Ia meminta kepada pihak Polda Papua untuk tetap melakukan penyelidikan dan menindak para terduga pelaku sesuai dengan aturan.

"Siapa pun pelakunya, apa pun jabatannya, jika mereka terbukti melakukan kekerasan, tanpa pandang bulu harus segera diadili dan diberikan hukuman yang berat," ujar dia.

Mengenai kabar oknum pejabat pemerkosa siswi telah berdamai dengan kleuarga korban, Sahroni menyatakan alasan itu tidak bisa dijadikan polisi untuk menghentikan penyelidikan.

"Perlu dipahami bahwa untuk kasus seperti ini tidak ada kata damai. Proses hukum harus tetap berjalan demi memenuhi rasa keadilan para korban," tandas Ahmad Sahroni.

Peristiwa keji tersebut diduga terjadi pada pertengahan April 2021 saat keempat siswi diajak pergi berjalan-jalan ke Jakarta bersama kenalannya tanpa sepengetahuan orangtua.

Korban diiming-imingi uang dari para pelaku yang akan dibayarkan pada Juni 2021. Selama di Jakarta, mereka dipaksa mengonsumsi alkohol hingga tak sadarkan diri.

Selanjutnya aksi bejat itupun diduga dilakukan oleh pejabat. Para korban diminta tutup mulut dan bungkam agar tak memberitahu aksi tersebut kepada siapapun.

Usai kejadian, informasi yang beredar menyebut bahwa keluarga korban akhirnya mengetahui perbuatan bejat para pelaku terhadap anaknya. Mereka pun melaporkan aksi itu ke kepolisian, namun mendapat intimidasi.

Belakangan, dugaan kasus perkosaan itu pun mencuat dan viral di media sosial setelah diungkap salah satu pemilik akun Twitter pada 10 September 2021 lalu.

Polda Papua sendiri kini tengah melakukan penyelidikan kasus perkosaan tersebut. "Saat ini yang ditangani Ditreskrimum adalah persetubuhan di bawah umur atau perlindungan anak," kata Kabid Humas Polda Papua, Kombes Pol.
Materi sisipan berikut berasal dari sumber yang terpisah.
(** * News aggregation server: ingestion job and query service

    A shallow embedding of [src/index.js]: the scheduled ingestion job
    [fetchAndStoreNews] and the three Express handlers [GET /api/news],
    [GET /api/filters] and [GET /api/status], over a model of the
    [Article] collection.

    JavaScript objects and stored documents are finite maps from property
    names to values; the collection is a list of documents in insertion
    order.

    Strings are sequences of 8-bit characters.  The string operations of
    the runtime ([toLowerCase], [trim], [parseInt], the matching of a
    pattern with option [i]) are modelled on ASCII text, where they agree
    with the runtime; what they do to other characters (the case of a
    non-ASCII letter, Unicode white space) is not modelled, and the
    properties below that depend on them are stated for ASCII text.
    Numbers are exact integers; they agree with the doubles of the
    runtime on the safe integers, up to 2^53 - 1, and the properties that
    report or multiply numbers are stated for these. *)

From Stdlib Require Import ZArith Lia Ascii String Sorting.Sorted Sorting.Permutation.
From stdpp Require Import base option list gmap strings.

Local Open Scope string_scope.
Local Open Scope Z_scope.

(** ** JavaScript values *)

Module Js.

(** The values that occur in a feed article, in a normalized record and in
    a stored document.  Arrays hold strings (the schema's [[String]]
    paths); [JDate None] is an Invalid Date (time value NaN); [JMixed] is
    the opaque [sentiment_stats] payload. *)
Inductive JsVal :=
| JUndefined
| JNull
| JBool (b : bool)
| JNum (n : Z)
| JStr (s : string)
| JArr (items : list string)
| JDate (time : option Z)
| JMixed (raw : string).

#[global] Instance JsVal_eq_dec : EqDecision JsVal.
Proof. solve_decision. Defined.

(** A JavaScript number as produced by [parseInt] and by the arithmetic of
    the list handler.  Signed zeros are not distinguished. *)
Inductive JsNum :=
| NaN
| PosInf
| NegInf
| Num (z : Z).

#[global] Instance JsNum_eq_dec : EqDecision JsNum.
Proof. solve_decision. Defined.

(** [ToBoolean]. *)
Definition truthy (v : JsVal) : bool :=
  match v with
  | JUndefined | JNull => false
  | JBool b => b
  | JNum n => negb (n =? 0)
  | JStr s => negb (String.eqb s "")
  | JArr _ | JDate _ | JMixed _ => true
  end.

(** [a || b]. *)
Definition or_else (a b : JsVal) : JsVal := if truthy a then a else b.

(** Property read [o.k]: a missing property reads as [undefined]. *)
Definition get (o : gmap string JsVal) (k : string) : JsVal :=
  default JUndefined (o !! k).

(** [TimeClip]: a time value outside +-8.64e15 ms is NaN. *)
Definition time_clip (t : Z) : option Z :=
  if (Z.abs t <=? 8640000000000000) then Some t else None.

(** [Array.prototype.join(",")] on an array of strings. *)
Fixpoint join_comma (l : list string) : string :=
  match l with
  | [] => ""
  | [s] => s
  | s :: rest => s +:+ "," +:+ join_comma rest
  end.

(** What the model takes from the JavaScript engine and its host:
    [Date_parse] is [Date.parse], the time value of a date string or
    [None] for NaN (outside the ISO format its result is left to the
    engine); [LocalTZA t isUTC] is the offset of local time from UTC in
    ms, as ECMAScript has it: for [isUTC = true] the offset in effect at
    the UTC time [t], for [isUTC = false] the offset that the zone
    assigns to the local time [t].  With daylight saving the offset
    changes with [t]. *)
Record Engine := mkEngine {
  Date_parse : string -> option Z;
  LocalTZA : Z -> bool -> Z
}.

(** [new Date(v)] applied to one argument. *)
Definition new_Date (E : Engine) (v : JsVal) : JsVal :=
  match v with
  | JDate t => JDate t
  | JStr s => JDate (Date_parse E s)
  | JNum n => JDate (time_clip n)
  | JBool b => JDate (Some (if b then 1 else 0))
  | JNull => JDate (Some 0)
  | JUndefined => JDate None
  | JArr l => JDate (Date_parse E (join_comma l))
  | JMixed _ => JDate (Date_parse E "[object Object]")
  end.

(** [d.setHours(23, 59, 59, 999)] on a time value [t]: the local time of
    [t] ([LocalTime]), the last millisecond of its day ([MakeDate] of
    its day and [MakeTime(23, 59, 59, 999)]), back to UTC ([UTC]) and
    through [TimeClip]; [None] is the time value NaN. *)
Definition end_of_local_day (E : Engine) (t : Z) : option Z :=
  let local := t + LocalTZA E t true in
  let date := local - local mod 86400000 + 86399999 in
  time_clip (date - LocalTZA E date false).

End Js.
Export Js.

(** ** String operations of the runtime *)

Module Str.

Definition code (c : ascii) : Z := Z.of_nat (nat_of_ascii c).

Definition is_upper (c : ascii) : bool := (65 <=? code c) && (code c <=? 90).

(** [String.prototype.toLowerCase] on one character of ASCII text: the
    letters A to Z have a lower-case form, every other ASCII character is
    its own.  (Characters outside ASCII are left as they are here; the
    runtime maps them by the Unicode tables.) *)
Definition lower_char (c : ascii) : ascii :=
  if is_upper c then ascii_of_nat (nat_of_ascii c + 32) else c.

Fixpoint toLowerCase (s : string) : string :=
  match s with
  | EmptyString => EmptyString
  | String c rest => String (lower_char c) (toLowerCase rest)
  end.


(** The white space of ASCII text, which [trim] and [parseInt] strip:
    TAB, LF, VT, FF, CR and the space.  (The runtime strips the white
    space outside ASCII as well, such as the no-break space.) *)
Definition is_space (c : ascii) : bool :=
  ((9 <=? code c) && (code c <=? 13)) || (code c =? 32).

Fixpoint trimStart (s : string) : string :=
  match s with
  | EmptyString => EmptyString
  | String c rest => if is_space c then trimStart rest else s
  end.

Fixpoint rev_onto (s acc : string) : string :=
  match s with
  | EmptyString => acc
  | String c rest => rev_onto rest (String c acc)
  end.

Definition reverse (s : string) : string := rev_onto s EmptyString.

Definition trimEnd (s : string) : string := reverse (trimStart (reverse s)).

(** [String.prototype.trim]. *)
Definition trim (s : string) : string := trimEnd (trimStart s).

(** [s.split(",")]: the pieces between the commas, in order; the empty
    string splits into one empty piece. *)
Fixpoint split_comma (s : string) : list string :=
  match s with
  | EmptyString => [EmptyString]
  | String c rest =>
      if Ascii.eqb c "," then EmptyString :: split_comma rest
      else match split_comma rest with
           | piece :: pieces => String c piece :: pieces
           | [] => [String c EmptyString]
           end
  end.

(** Value of a digit in the given radix, if it is one. *)
Definition digit_value (radix : Z) (c : ascii) : option Z :=
  let n := code c in
  let v := if (48 <=? n) && (n <=? 57) then n - 48
           else if (97 <=? n) && (n <=? 122) then n - 87
           else if (65 <=? n) && (n <=? 90) then n - 55
           else radix in
  if v <? radix then Some v else None.

(** The longest prefix of digits, accumulated from the left: [None] when
    the string does not start with a digit. *)
Fixpoint digits_prefix (radix : Z) (acc : option Z) (s : string) : option Z :=
  match s with
  | EmptyString => acc
  | String c rest =>
      match digit_value radix c with
      | Some v => digits_prefix radix (Some (default 0 acc * radix + v)) rest
      | None => acc
      end
  end.

(** [parseInt(s)] without a radix: leading white space and one sign are
    skipped, a [0x] prefix selects radix 16, the longest digit prefix is
    read, and the result is NaN when that prefix is empty.  The integer is
    exact: the runtime's result is this integer rounded to a double, and
    so the same number whenever it is a safe integer. *)
Definition parseInt (s : string) : JsNum :=
  let s1 := trimStart s in
  let '(negative, s2) :=
    match s1 with
    | String "-" rest => (true, rest)
    | String "+" rest => (false, rest)
    | _ => (false, s1)
    end in
  let '(radix, s3) :=
    match s2 with
    | String "0" (String "x" rest) => (16, rest)
    | String "0" (String "X" rest) => (16, rest)
    | _ => (10, s2)
    end in
  match digits_prefix radix None s3 with
  | None => NaN
  | Some n => Num (if negative then - n else n)
  end.

(** Days from 1970-01-01 to a civil date of the proleptic Gregorian
    calendar. *)
Definition days_from_civil (y m d : Z) : Z :=
  let y' := if m <=? 2 then y - 1 else y in
  let era := y' / 400 in
  let yoe := y' - era * 400 in
  let doy := (153 * (if 2 <? m then m - 3 else m + 9) + 2) / 5 + d - 1 in
  let doe := yoe * 365 + yoe / 4 - yoe / 100 + doy in
  era * 146097 + doe - 719468.

Definition is_leap (y : Z) : bool :=
  ((y mod 4 =? 0) && negb (y mod 100 =? 0)) || (y mod 400 =? 0).

Definition days_in_month (y m : Z) : Z :=
  if m =? 2 then (if is_leap y then 29 else 28)
  else if (m =? 4) || (m =? 6) || (m =? 9) || (m =? 11) then 30 else 31.

(** Exactly [n] decimal digits. *)
Fixpoint fixed_digits (n : nat) (acc : Z) (s : string) : option (Z * string) :=
  match n with
  | O => Some (acc, s)
  | S n' =>
      match s with
      | String c rest =>
          match digit_value 10 c with
          | Some v => fixed_digits n' (acc * 10 + v) rest
          | None => None
          end
      | EmptyString => None
      end
  end.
Ahmad Musthofa Kamal, Senin (13/9).

Dalam rentetan kasus tersebut, diduga pula terjadi terjadi aksi pemukulan intimidasi oleh orang-orang yang dikumpulkan pejabat tersebut saat korban hendak mengupayakan proses hukum.

Polisi, kata dia, juga masih melakukan pendalaman terkait dugaan pengeroyokan tersebut. "Sudah 8 orang diperiksa, saat ini masih penyelidikan," jelasnya.